Aneuploidy (abnormal chromosome number) usually results from non-disjunction—failure of homologous chromosomes or sister chromatids to separate properly during meiosis I or II. Trisomy (three copies of a chromosome, e.g., Down syndrome/trisomy 21) and monosomy (one copy, e.g., Turner syndrome/45,X) cause severe gene dosage imbalances. Autosomes tolerate few aneuploidies; sex chromosomes tolerate more.
Diagram meiosis with non-disjunction in meiosis I and II, showing which gametes are unbalanced. Relate aneuploidy frequency to maternal age (increased in meiosis I due to age-related checkpoint failure). Consider why trisomy-21 is viable while trisomy of most other autosomes is lethal.
You already know that meiosis carefully separates homologous chromosomes (in meiosis I) and sister chromatids (in meiosis II) to produce haploid gametes with exactly one copy of each chromosome. Non-disjunction is what happens when this separation fails — a pair of chromosomes or chromatids moves to the same pole instead of splitting apart. The result is gametes with the wrong number of chromosomes: one gamete gets an extra copy and the other gets none. When these abnormal gametes fuse with a normal gamete at fertilization, the resulting embryo is aneuploid — it has a chromosome number that is not an exact multiple of the haploid set.
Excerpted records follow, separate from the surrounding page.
(** * useAuth: the session hook of nailbliss-pwa

    A shallow embedding of [src/hooks/useAuth.ts].  The hook keeps six
    pieces of React state, one item of [localStorage] and a [mounted]
    flag local to its effect; every [async] function of the source is a
    computation in a small monad that threads this world, raises
    JavaScript exceptions and logs what it does.  The answers of the
    Supabase client are inputs of the computations. *)

From Stdlib Require Import String List ZArith Bool Ascii Lia.
Import ListNotations.
Local Open Scope string_scope.
Local Open Scope list_scope.

Set Implicit Arguments.

(** ** Strings *)

(** [String.prototype.includes]: [includes needle hay] is [hay.includes(needle)]. *)
Fixpoint includes (needle hay : string) : bool :=
  if String.prefix needle hay then true
  else match hay with
       | EmptyString => false
       | String _ rest => includes needle rest
       end.

(** [m?.includes(needle)] used as a condition: an absent message is falsy. *)
Definition opt_includes (m : option string) (needle : string) : bool :=
  match m with
  | Some s => includes needle s
  | None => false
  end.

(** [a === lit] for a field that may be absent. *)
Definition opt_is (a : option string) (lit : string) : bool :=
  match a with
  | Some s => String.eqb s lit
  | None => false
  end.

(** [m || fallback] on strings: the empty string is falsy as well. *)
Definition or_else (m : option string) (fallback : string) : string :=
  match m with
  | Some EmptyString => fallback
  | Some s => s
  | None => fallback
  end.

(** ** Data model *)

Definition REMEMBER_ME_KEY : string := "nailbliss_remember_me".

Inductive Role := customer | staff.

Record User := {
  id : string;
  email : string;
  full_name : string;
  role : Role;
  current_points : Z;
  total_visits : Z
}.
The two most common forms of aneuploidy are trisomy (2n + 1, three copies of one chromosome) and monosomy (2n − 1, only one copy). The consequences depend on which chromosome is affected and whether the error occurred in meiosis I or meiosis II. Non-disjunction in meiosis I is more severe because it affects homologous chromosomes: both members of a pair go to the same daughter cell, so all four resulting gametes are unbalanced — two have an extra chromosome and two are missing one. Non-disjunction in meiosis II affects sister chromatids, so only two of the four gametes are abnormal while the other two are normal. In humans, the frequency of meiosis I errors increases dramatically with maternal age, particularly after age 35, because oocytes arrested in meiosis I for decades accumulate deterioration of the cohesin proteins that hold homologous chromosomes together.
Most autosomal aneuploidies are lethal during embryonic development because they create massive gene dosage imbalances. Having three copies of a chromosome means producing roughly 50% more of every protein encoded on that chromosome, which disrupts the stoichiometry of protein complexes and regulatory networks. Only three human autosomal trisomies are compatible with live birth: trisomy 21 (Down syndrome), trisomy 18 (Edwards syndrome), and trisomy 13 (Patau syndrome) — and the latter two are usually fatal within the first year. These particular trisomies survive partly because chromosomes 13, 18, and 21 are among the smallest and most gene-poor human chromosomes, so the dosage imbalance is relatively mild. Autosomal monosomies are almost universally lethal because losing an entire chromosome's worth of gene products is even more disruptive than gaining extra copies.
Sex chromosome aneuploidies are far better tolerated, and the reason connects to a mechanism you may encounter later: X-inactivation. In mammals, one X chromosome in each female cell is already silenced to equalize dosage between XX females and XY males. This means an XXY individual (Klinefelter syndrome) inactivates one X just like a typical female, and a 45,X individual (Turner syndrome) has only one active X — the same as both typical males and females. The extra or missing sex chromosome therefore causes relatively subtle phenotypic effects compared to autosomal aneuploidy, though fertility is usually impaired.